As children I don't think we really appreciated childhood. We went to school, played, complained about our bedtime and looked forward to growing up. Back then, time went really slowly- or at least it felt that way. Those were the days...
Then came that awckward age between childhood and adolescence. You know, "the ugly stage". At this time we wanted to grow up, we wanted to go to high school, we wanted to date, we wanted our breasts to grow and the braces to come off and there was no greater compliment than someone saying that you looked 13 when you really were 11.
Next came adolescence and with it came high school. Aside from that insane curfew I was given, I didn't have very many rules to abide by so I had the make-up, the clothing, the toys and the car. I wanted to be older. We all did. We wanted to date, older guys were cool. The breasts grew so we got attention. To get into clubs we got fake IDs. We wore make up and clothing to make us seem older because it was cooler to look 18 than it was to be 15.
Of course, later on we turned 18 and by then some of us were in college, some were still in High School; but the fact of the matter is that suddenly being a college girl, if not college-girl like complete with the pea coat, messenger bag and Chai tea in one hand was the way to be. We wanted to be older, we wanted to be classy, and we wanted to seem smart. One of the goals was to be able to go to a bar and not be IDed because you looked like you were 21.

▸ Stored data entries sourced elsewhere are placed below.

(** * Nutrient database build pipeline: a shallow embedding

    Source: [src/usda_mcp_server/setup_nutrient_db.py], class
    [OptimizedNutrientDB].  The SQLite database is modelled as a record
    of tables.  A table with a primary key is a finite map from the key
    to the remaining columns; a table that is only appended to (the
    checkpoint log) or scanned (foods, nutrients, food_categories) is a
    list in row order.

    Modelling conventions.
    - In the tables of [db] a [REAL] column is an exact rational
      ([Q]): the statements about these tables concern which rows
      exist, how amounts are compared and ranked, and the
      rounding-free reading of the SQL expressions, stated up to
      [==].  SQLite computes in IEEE binary64; the value the density
      pass stores is modelled in that arithmetic, on primitive floats
      ([density_of_real]).
    - A cell of an amount column is null, a number, or a text that
      [float] rejects; NaN and the infinities are not represented.
    - The [last_updated] columns are left out.  The checkpoint log of
      [db] is the list of its rows in order of insertion, and
      [latest_checkpoint] is the row its SELECT returns when no two
      in-progress rows share a timestamp; the SELECT on a log with
      its [timestamp] column is [select_checkpoint].
    - Row offsets into the fact file are natural numbers.
    - Text is ASCII ([string]); bytes above 127 are treated as
      non-alphanumeric by the classifier's normalisation.
    - The table [common_portions] is kept beside the record of the
      other tables, in [store]; [import_foundation_foods] is the
      method on a database without a portion that refers to a food,
      [import_foundation_foods_store] the method on a [store].
      Logging is not modelled, but for the two numbers
      [import_portions] logs. *)

From Stdlib Require Import QArith Ascii Lqa Floats.
From stdpp Require Import gmap strings list fin_maps.

(** ** Tables *)

Record food := mk_food {
  f_id : Z;                 (* id INTEGER PRIMARY KEY AUTOINCREMENT *)
  f_fdc_id : Z;             (* fdc_id INTEGER UNIQUE NOT NULL *)
  f_name : string;          (* name TEXT NOT NULL *)
  f_category_id : Z;        (* category_id REFERENCES food_categories(id) *)
  f_base_serving_size : Q;
  f_base_serving_unit : string;
  f_data_quality_score : Q
}.

Record nutrient := mk_nutrient {
  n_id : Z;                 (* id INTEGER PRIMARY KEY *)
  n_name : string;
  n_unit : string
}.

(** food_nutrients: PRIMARY KEY (food_id, nutrient_id). *)
Record fact := mk_fact {
  amount : Q;
  confidence_score : Q
}.

(** nutrient_rankings: PRIMARY KEY (food_id, nutrient_id). *)
Record ranking := mk_ranking {
  r_amount : Q;
  percentile_rank : Q;
  z_score : Q
}.

(** common_nutrients_mv: PRIMARY KEY food_id; the REAL columns are
    nullable in the schema. *)
Record mv_row := mk_mv_row {
  mv_name : string;
  calories : option Q;
  protein : option Q;
  fat : option Q;
  carbohydrates : option Q;
  fiber : option Q;
  sugar : option Q;
  calcium : option Q;
  iron : option Q;
  vitamin_c : option Q;
  vitamin_d : option Q;
  vitamin_b12 : option Q;
  data_completeness : option Q
}.

(** food_density_scores: PRIMARY KEY food_id; [category_scores] is the
    JSON object, kept as its list of members. *)
Record density_score := mk_density_score {
  total_score : Q;
  nutrient_completeness : Q;
  calories_per_100g : Q;
  category_scores : list (string * Q)
}.

Inductive ckpt_status := in_progress | completed.

Global Instance ckpt_status_eq_dec : EqDecision ckpt_status.
Proof. solve_decision. Defined.

(** import_checkpoint: one row per INSERT, in insertion order. *)
Record checkpoint := mk_checkpoint {
  table_name : string;
  last_processed : nat;
  total_records : nat;
  status : ckpt_status
}.

Record db := mk_db {
  food_categories : list (Z * string);
  nutrients : list nutrient;
  foods : list food;
  foods_seq : Z;            (* sqlite_sequence entry of foods *)
  food_nutrients : gmap (Z * Z) fact;
  nutrient_rankings : gmap (Z * Z) ranking;
  common_nutrients_mv : gmap Z mv_row;
  food_density_scores : gmap Z density_score;
  import_checkpoint : list checkpoint
}.

Definition set_food_nutrients (fn : gmap (Z * Z) fact) (d : db) : db :=
  mk_db (food_categories d) (nutrients d) (foods d) (foods_seq d) fn
        (nutrient_rankings d) (common_nutrients_mv d)
        (food_density_scores d) (import_checkpoint d).

Definition set_import_checkpoint (log : list checkpoint) (d : db) : db :=
  mk_db (food_categories d) (nutrients d) (foods d) (foods_seq d)
        (food_nutrients d) (nutrient_rankings d) (common_nutrients_mv d)
        (food_density_scores d) log.

Definition set_nutrient_rankings (r : gmap (Z * Z) ranking) (d : db) : db :=
  mk_db (food_categories d) (nutrients d) (foods d) (foods_seq d)
        (food_nutrients d) r (common_nutrients_mv d)
        (food_density_scores d) (import_checkpoint d).

Definition set_common_nutrients_mv (m : gmap Z mv_row) (d : db) : db :=
  mk_db (food_categories d) (nutrients d) (foods d) (foods_seq d)
        (food_nutrients d) (nutrient_rankings d) m
        (food_density_scores d) (import_checkpoint d).

Definition set_food_density_scores (s : gmap Z density_score) (d : db) : db :=
  mk_db (food_categories d) (nutrients d) (foods d) (foods_seq d)
        (food_nutrients d) (nutrient_rankings d) (common_nutrients_mv d)
        s (import_checkpoint d).

Definition set_foods (fs : list food) (seq : Z) (d : db) : db :=
  mk_db (food_categories d) (nutrients d) fs seq
        (food_nutrients d) (nutrient_rankings d) (common_nutrients_mv d)
        (food_density_scores d) (import_checkpoint d).

(** Schema constraints on [foods]: [id] is the primary key and [fdc_id]
    is UNIQUE. *)
Definition foods_wf (fs : list food) : Prop :=
  NoDup (f_id <$> fs) ∧ NoDup (f_fdc_id <$> fs).

(** ** Outcome of a method: it returns, or an exception leaves it.
    Both carry the database as it is on disk afterwards. *)

Inductive outcome (A : Type) :=
| Done (a : A)
| Raised (a : A).
Arguments Done {A} a.
Arguments Raised {A} a.

Definition obind {A} (o : outcome A) (k : A → outcome A) : outcome A :=
  match o with
  | Done a => k a
  | Raised a => Raised a
  end.

(** [for x in xs: body] where [body] may raise. *)
Fixpoint for_each {I A} (body : I → A → outcome A) (xs : list I) (a : A)
  : outcome A :=
  match xs with
  | [] => Done a
  | x :: xs' => obind (body x a) (for_each body xs')
  end.

(** [range(start, stop, step)] for a positive step; the fuel
    [stop - start] bounds the number of iterations. *)
Fixpoint range_aux (fuel i stop step : nat) : list nat :=
  match fuel with
  | O => []
  | S fuel' =>
      if i <? stop then i :: range_aux fuel' (i + step) stop step else []
  end.

Definition py_range (start stop step : nat) : list nat :=
  range_aux (stop - start) start stop step.

(** polars [DataFrame.slice(offset, length)]: [length] rows starting at
    [offset], clipped at the end of the frame. *)
Definition slice {A} (l : list A) (offset len : nat) : list A :=
  take len (drop offset l).

(** ** The fact file *)

(** A cell of the [amount] column as [iter_rows] yields it. *)
Inductive cell :=
| Null                       (* None *)
| Numeric (q : Q)            (* a value float() converts *)
| NonNumeric (s : string).   (* a value on which float() raises *)

(** A row of [food_nutrient.csv]; its two ids are integers. *)
Record fact_row := mk_fact_row {
  fr_fdc_id : Z;
  fr_nutrient_id : Z;
  fr_amount : cell
}.

(** [float(row['amount'])]; [None] means the call raises. *)
Definition py_float (c : cell) : option Q :=
  match c with
  | Numeric q => Some q
  | _ => None
  end.

Definition is_null (c : cell) : bool :=
  match c with Null => true | _ => false end.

Some of us graduated from college, some didn't; but regardless we each had a first real job. A job that paid the bills. A job that had us wearing suits and looking like we were playing dress up. We were maybe 21, 22 or 23 but we wanted to be able to fill in those suits well. To get the life experience that would make the suits look good. Maybe to be 24 or 25 and then stay there.
But 25 came and went and so did 26 (well, I am still 26). Suddenly time has started to fly by. Somewhere along the way all those nights we spent partying like 21 would never come and that once it came it would never end, left a little unnoticeable scar on our face. All the make up clogged our pores and all the smiles left their traces.
One day we woke up and there was a strand hair that was once brown or red or black or blonde and is now silver. Shortly thereafter there were 2 or 3 or 4.
Suddenly eating all the crap food doesn't suit us as well as it used to. Maybe it gave you an ulcer, maybe it makes you fat, maybe it just doesn't taste as well as it used to.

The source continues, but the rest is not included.